The Yakuza series has long been at home on Sony hardware, first appearing on PS2, and after that, the PSP, PS3, and now PS4.
Recently, series producer Daisuke Sato said that the Yakuza games are unlikely to make their way to the Nintendo Switch, given the failure of the first two Yakuza games on the Wii U. He did also say, however, that they may well be released on Xbox One.
Elsewhere in the interview, Nagoshi-san spoke about the series’ target audience – a Japanese male demographic – and described the difficulty he had getting Sega to give the go-ahead:
‘I decided I wouldn’t mind if female players didn’t like the game; then that no children were allowed. When I decided all that, the only target left was the japanese male… My bosses took some convincing.’
Nagoshi also described Sega’s money struggles at the time, which meant mergers and new owners coming in to the company:
‘Sega was struggling for cash and was very close to bankruptcy, so it merged with Sammy. As soon as it happened, I went to see the new owner and presented the game to him, looking for his approval. Professionally, this was highly irregular and quite wrong. But I knew if the owner said “yes”, it would be good for the entire company… I got his approval, but our CEO was really mad about it (laughs). He said it was unfair.’

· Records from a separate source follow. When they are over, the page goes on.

Lemma dropna_fillna_Some l m : isna_sum (clip 0 (fillna l (Some m))) = 0.
Proof. apply isna_sum_filled, clip_filled, fillna_Some_filled. Qed.

(** X13. Profiling again after the cleaning: a key column that had a
    reading has no missing entry left and cannot be in the printed report;
    a key column without any reading still has every entry missing; the
    columns that are neither key columns nor [Comments] have the counts they
    had; [Comments] is no longer a row of the report. *)
Theorem missing_values_after_clean (t t' : DataFrame) :
  wf t -> clean t = inr t' ->
  (forall c l, c ∈ key_columns -> readings t c = Some l ->
     assoc c (missing_values t')
     = Some (if decide (dropna l = []) then length l else 0)) /\
  (forall c l n p, c ∈ key_columns -> readings t c = Some l -> dropna l <> [] ->
     (c, (n, p)) ∉ missing_report_over_5 t') /\
  (forall c, c ∉ key_columns -> c <> "Comments" ->
     assoc c (missing_values t') = assoc c (missing_values t)) /\
  "Comments" ∉ (missing_report t').*1.
Proof.
  intros Hwf Hclean. pose proof Hwf as [Hnd _].
  apply clean_inv in Hclean as [Hk ->]; [|done].
  assert (Hkey : forall c l, c ∈ key_columns -> readings t c = Some l ->
            assoc c (missing_values (cleaned t))
            = Some (if decide (dropna l = []) then length l else 0)).
  { intros c l Hc Hl. rewrite assoc_missing_values.
    pose proof (readings_cleaned _ _ _ Hc Hl) as Hl'. apply readings_Some in Hl'.
    rewrite Hl'.
    change (Some (isna_sum (clip 0 (fillna l (median_of (dropna l)))))
            = Some (if decide (dropna l = []) then length l else 0)).
    f_equal. destruct (decide (dropna l = [])) as [Hnil|Hne].
    - rewrite Hnil, median_of_nil. cbn [fillna].
      pose proof (isna_sum_dropna (clip 0 l)) as Hs.
      rewrite dropna_clip, Hnil, clip_length in Hs. cbn [fmap list_fmap length] in Hs.
      lia.
    - destruct (median_of_is_Some _ Hne) as [m ->]. apply dropna_fillna_Some. }
  split; [exact Hkey|]. split; [|split].
  - intros c l n p Hc Hl Hne Hin.
    pose proof (cleaned_wf _ Hwf) as Hwf'.
    rewrite (missing_report_over_5_closed _ Hwf') in Hin.
    apply list_elem_of_filter in Hin as [Hlt Hin]. simpl in Hlt.
    rewrite missing_report_fmap in Hin.
    apply list_elem_of_fmap in Hin as ([c' s] & [= -> -> ->] & Hin). simpl in *.
    apply (assoc_NoDup _ _ _ (cleaned_NoDup _ Hnd)) in Hin.
    specialize (Hkey _ _ Hc Hl). rewrite assoc_missing_values, Hin in Hkey.
    rewrite decide_False in Hkey by done. simpl in Hkey. injection Hkey as Hs.
    lia.
  - intros c Hc Hne. by rewrite !assoc_missing_values, assoc_cleaned, decide_False.
  - rewrite missing_report_names. apply cleaned_no_Comments.
Qed.

(** ** Group keys and group means *)

Lemma insert_key_elem {K} (eqb leb : K -> K -> bool) x l y :
  y ∈ insert_key eqb leb x l -> y = x \/ y ∈ l.
Proof.
  induction l as [|z r IH]; simpl.
  - intros ->%list_elem_of_singleton. by left.
  - destruct (eqb x z); [by right|]. destruct (leb x z).
    + intros [->|Hin]%elem_of_cons; [by left | by right].
    + intros [->|Hin]%elem_of_cons; [right; left|].
      destruct (IH Hin) as [->|Hr]; [by left | right; by right].
Qed.

Lemma insert_key_keeps {K} (eqb leb : K -> K -> bool) x l y :
  y ∈ l -> y ∈ insert_key eqb leb x l.
Proof.
  induction l as [|z r IH]; simpl; [by intros ?%elem_of_nil|].
  destruct (eqb x z); [done|]. destruct (leb x z); [by right|].
  intros [->|Hin]%elem_of_cons; [left | right; auto].
Qed.

Lemma insert_key_covers x l :
  exists g, g ∈ insert_key Qeq_bool Qle_bool x l /\ (x == g)%Q.
Proof.
  induction l as [|z r IH]; simpl.
  - exists x. split; [left | reflexivity].
  - destruct (Qeq_bool x z) eqn:E.
    + exists z. split; [left | by apply Qeq_bool_iff].
    + destruct (Qle_bool x z).
      * exists x. split; [left | reflexivity].
      * destruct IH as (g & Hg & Hx). exists g. split; [by right | done].
Qed.

Lemma insert_key_sorted x l :
  StronglySorted Qlt l -> StronglySorted Qlt (insert_key Qeq_bool Qle_bool x l).
Proof.
  induction 1 as [|z r Hs IH Hall]; simpl.
  - repeat constructor.
  - destruct (Qeq_bool x z) eqn:E; [by constructor|].
    assert (Hne : ~ (x == z)%Q) by (intros H%Qeq_bool_iff; congruence).
    destruct (Qle_bool x z) eqn:L.
    + apply Qle_bool_iff in L.
      assert (Hlt : (x < z)%Q).
      { destruct (Qlt_le_dec x z) as [|Hge]; [done|].
        exfalso. apply Hne. by apply Qle_antisym. }
      constructor; [by constructor|]. constructor; [done|].
      eapply Forall_impl; [exact Hall|]. intros y Hy. simpl in *.
      eapply Qlt_trans; eauto.
    + assert (Hlt : (z < x)%Q).
      { apply Qnot_le_lt. intros H%Qle_bool_iff. congruence. }
      constructor; [done|]. apply Forall_forall. intros y Hy.
      apply insert_key_elem in Hy as [->|Hy]; [done|].
      rewrite Forall_forall in Hall. by apply Hall.
Qed.

Lemma group_keys_sorted ks :
  StronglySorted Qlt (group_keys Qeq_bool Qle_bool ks).
Proof.
  unfold group_keys. induction (dropna ks) as [|x r IH]; simpl.
  - constructor.
  - by apply insert_key_sorted.
Qed.

Lemma group_keys_sub {K} (eqb leb : K -> K -> bool) ks g :
  g ∈ group_keys eqb leb ks -> g ∈ dropna ks.
Proof.
  unfold group_keys. induction (dropna ks) as [|x r IH]; simpl.
  - by intros ?%elem_of_nil.
  - intros [->|Hin]%insert_key_elem; [left | right; auto].
Qed.

Lemma group_keys_cover ks x :
  x ∈ dropna ks -> exists g, g ∈ group_keys Qeq_bool Qle_bool ks /\ (x == g)%Q.
Proof.
  unfold group_keys. induction (dropna ks) as [|y r IH]; simpl.
  - by intros ?%elem_of_nil.
  - intros [->|Hin]%elem_of_cons; [apply insert_key_covers|].
    destruct (IH Hin) as (g & Hg & Hx). exists g.
    split; [by apply insert_key_keeps | done].
Qed.

Lemma getitem_list_inr_names {A} (d : Frame A) ks sel :
  getitem_list d ks = inr sel ->
  names sel = ks /\ nrows sel = nrows d /\
  forall c, c ∈ ks -> assoc c (columns sel) = assoc c (columns d).
Proof.
  intros H. pose proof (getitem_list_inr _ _ _ H) as ->.
  unfold getitem_list in H.
  destruct (filter _ ks) as [|m ms] eqn:E; [|done].
  assert (Hall : forall c, c ∈ ks -> is_Some (assoc c (columns d))).
  { intros c Hc. destruct (assoc c (columns d)) eqn:Ha; [by eexists|].
    exfalso. by apply (filter_nil_not_elem_of _ _ c E). }
  split; [by apply names_omap_select|]. split; [done|].
  intros c Hc. cbn [columns]. by rewrite assoc_omap_select, decide_True.
Qed.

Lemma apply_columns_inr {A B} (f : A -> result B) cols cols' :
  apply_columns f cols = inr cols' ->
  cols'.*1 = cols.*1 /\
  forall c s, assoc c cols = Some s ->
    exists s', f s = inr s' /\ assoc c cols' = Some s'.
Proof.
  revert cols'. induction cols as [|[k x] r IH]; intros cols' H.
  - injection H as <-. split; [done|]. by intros c s.
  - csimpl in H. destruct (f x) as [e|y] eqn:Hf; [done|]. csimpl in H.
    destruct (apply_columns f r) as [e|ys] eqn:Hr; [done|]. csimpl in H.
    injection H as <-. destruct (IH ys eq_refl) as [Hn Ha].
    split; [csimpl; by rewrite Hn|].
    intros c s. simpl. destruct (decide (k = c)); [|by apply Ha].
    intros [= <-]. by exists y.
Qed.

Lemma cleaning_impact_inv t r ks :
  cleaning_impact t = inr r -> readings t "Cleaning" = Some ks ->
  names r = ["Cleaning"; "ModA"; "ModB"] /\
  nrows r = length (group_keys Qeq_bool Qle_bool ks) /\
  readings r "Cleaning" = Some (Some <$> group_keys Qeq_bool Qle_bool ks) /\
  forall c, c ∈ ["ModA"; "ModB"] ->
    exists vs, readings t c = Some vs /\
      readings r c = Some (group_means Qeq_bool Qle_bool ks vs).
Proof.
  intros H Hks. apply readings_Some in Hks.
  unfold cleaning_impact, groupby_mean, getitem in H. rewrite Hks in H.
  csimpl in H.
  destruct (getitem_list t ["ModA"; "ModB"]) as [e|sel] eqn:Hsel; [done|].
  csimpl in H. unfold apply in H.
  destruct (apply_columns _ (columns sel)) as [e|means] eqn:Hm; [done|].
  csimpl in H. injection H as <-.
  apply getitem_list_inr_names in Hsel as (Hn & _ & Hsel).
  apply apply_columns_inr in Hm as [Hmn Hm].
  split; [unfold names in *; csimpl; by rewrite Hmn, Hn|].
  split; [by rewrite length_fmap|]. split; [done|].
  intros c Hc. specialize (Hsel c Hc).
  assert (Hin : c ∈ names sel) by (by rewrite Hn).
  destruct (assoc c (columns sel)) as [s|] eqn:Hs;
    [|by apply assoc_None in Hs].
  destruct (Hm c s Hs) as (s' & Hf & Hs').
  destruct s as [vs|vs]; [|done]. injection Hf as <-.
  exists vs. split; [apply readings_Some; congruence|].
  apply readings_Some. cbn [columns assoc].
  rewrite decide_False; [done|].
  intros <-. apply elem_of_cons in Hc as [?|Hc]; [done|].
  by apply list_elem_of_singleton in Hc.
Qed.

(** X14. The cleaning-impact table has one row per distinct value of the
    [Cleaning] flag that is present in the table: its [Cleaning] column lists
    these values in strictly increasing order, each once, and its other
    columns are [ModA] and [ModB]. *)
Theorem cleaning_impact_keys (t r : DataFrame) (ks : list (option Q)) :
  readings t "Cleaning" = Some ks -> cleaning_impact t = inr r ->
  names r = ["Cleaning"; "ModA"; "ModB"] /\
  exists gs, readings r "Cleaning" = Some (Some <$> gs) /\
    nrows r = length gs /\
    StronglySorted Qlt gs /\
    (forall g, g ∈ gs -> exists i, ks !! i = Some (Some g)) /\
    (forall i x, ks !! i = Some (Some x) -> exists g, g ∈ gs /\ (x == g)%Q).
Proof.
  intros Hks H. destruct (cleaning_impact_inv _ _ _ H Hks) as (Hn & Hr & Hc & _).
  split; [done|]. exists (group_keys Qeq_bool Qle_bool ks).
  split; [done|]. split; [done|]. split; [apply group_keys_sorted|]. split.
  - intros g Hg%group_keys_sub. unfold dropna in Hg.
    apply list_elem_of_omap in Hg as ([y|] & Hy & [= ->]).
    by apply list_elem_of_lookup_1 in Hy.
  - intros i x Hx. by eapply group_keys_cover, elem_of_dropna.
Qed.

Lemma cleaning_impact_keys_witness :
  names (mkFrame 2 [("Cleaning", Float64 [Some 0%Q; Some 1%Q]);
                    ("ModA", Float64 [Some (24 # 12)%Q; Some 2%Q]);
                    ("ModB", Float64 [Some (3 # 3)%Q; Some 1%Q])])
  = ["Cleaning"; "ModA"; "ModB"].
Proof.
  refine (proj1 (cleaning_impact_keys sample _ [Some 0; Some 0; Some 1; Some 0]%Q _ _)).
  - reflexivity.
  - by vm_compute.
Defined.

Lemma elem_of_mask_filter {A} (mask : list bool) : forall (l : list A) x,
  x ∈ mask_filter mask l <-> exists i, mask !! i = Some true /\ l !! i = Some x.
Proof.
  induction mask as [|b m IH]; intros l x.
  - simpl. split; [by intros ?%elem_of_nil | by intros (i & ? & _)].
  - destruct l as [|y r]; simpl.
    + split; [by intros ?%elem_of_nil | by intros (i & _ & ?)].
    + destruct b.
      * rewrite elem_of_cons, IH. split.
        -- intros [->|(i & Hm & Hl)]; [by exists 0 | by exists (S i)].
        -- intros ([|i] & Hm & Hl); simplify_eq/=; [by left | right; by exists i].
      * rewrite IH. split.
        -- intros (i & Hm & Hl). by exists (S i).
        -- intros ([|i] & Hm & Hl); simplify_eq/=. by exists i.
Qed.

Lemma Qsum_nonneg xs : Forall (fun x => (0 <= x)%Q) xs -> (0 <= Qsum xs)%Q.
Proof.
  induction 1 as [|x r Hx _ IH]; [apply Qle_refl|].
  cbn [Qsum foldr]. fold (Qsum r). lra.
Qed.

Lemma mean_nonneg xs :
  xs <> [] -> Forall (fun x => (0 <= x)%Q) xs -> (0 <= mean xs)%Q.
Proof.
  intros Hne Hall. pose proof (mean_spec _ Hne) as Hm.
  pose proof (Qlen_pos _ Hne) as Hn. pose proof (Qsum_nonneg _ Hall) as Hs.
  set (m := mean xs) in *. set (n := Qlen xs) in *. set (s := Qsum xs) in *.
  clearbody m n s.
  destruct (Qlt_le_dec m 0) as [Hneg|]; [|done]. exfalso.
  assert (m * n < 0)%Q by nra. lra.
Qed.

Lemma group_values_elem ks vs g x :
  x ∈ group_values Qeq_bool g ks vs <->
  exists i k, ks !! i = Some (Some k) /\ (k == g)%Q /\ vs !! i = Some (Some x).
Proof.
  unfold group_values, dropna. rewrite list_elem_of_omap. split.
  - intros ([y|] & Hy & [= ->]).
    apply elem_of_mask_filter in Hy as (i & Hm & Hv).
    rewrite list_lookup_fmap in Hm.
    destruct (ks !! i) as [[k|]|] eqn:Hk; simplify_eq/=.
    exists i, k. split; [done|]. split; [by apply Qeq_bool_iff | done].
  - intros (i & k & Hk & Hg & Hv). exists (Some x). split; [|done].
    apply elem_of_mask_filter. exists i. split; [|done].
    rewrite list_lookup_fmap, Hk. simpl. f_equal. by apply Qeq_bool_iff.
Qed.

Lastly, on Nagoshi-san’s inspiration for the games, he reveals perhaps some of the best pre-production research ever:
‘I’m often asked how I did all the research, but it’s Japanese culture... but I did some of my own, yes. I like drinking. I also like women. I was having lots of fun in my life for a long time – whether to shake off my stress from work, or deepen the connection with my subordinates.’
Yakuza 6 was out earlier this year, and our own Colm Ahern enjoyed the bit where you wear a giant orange on your head. Good times.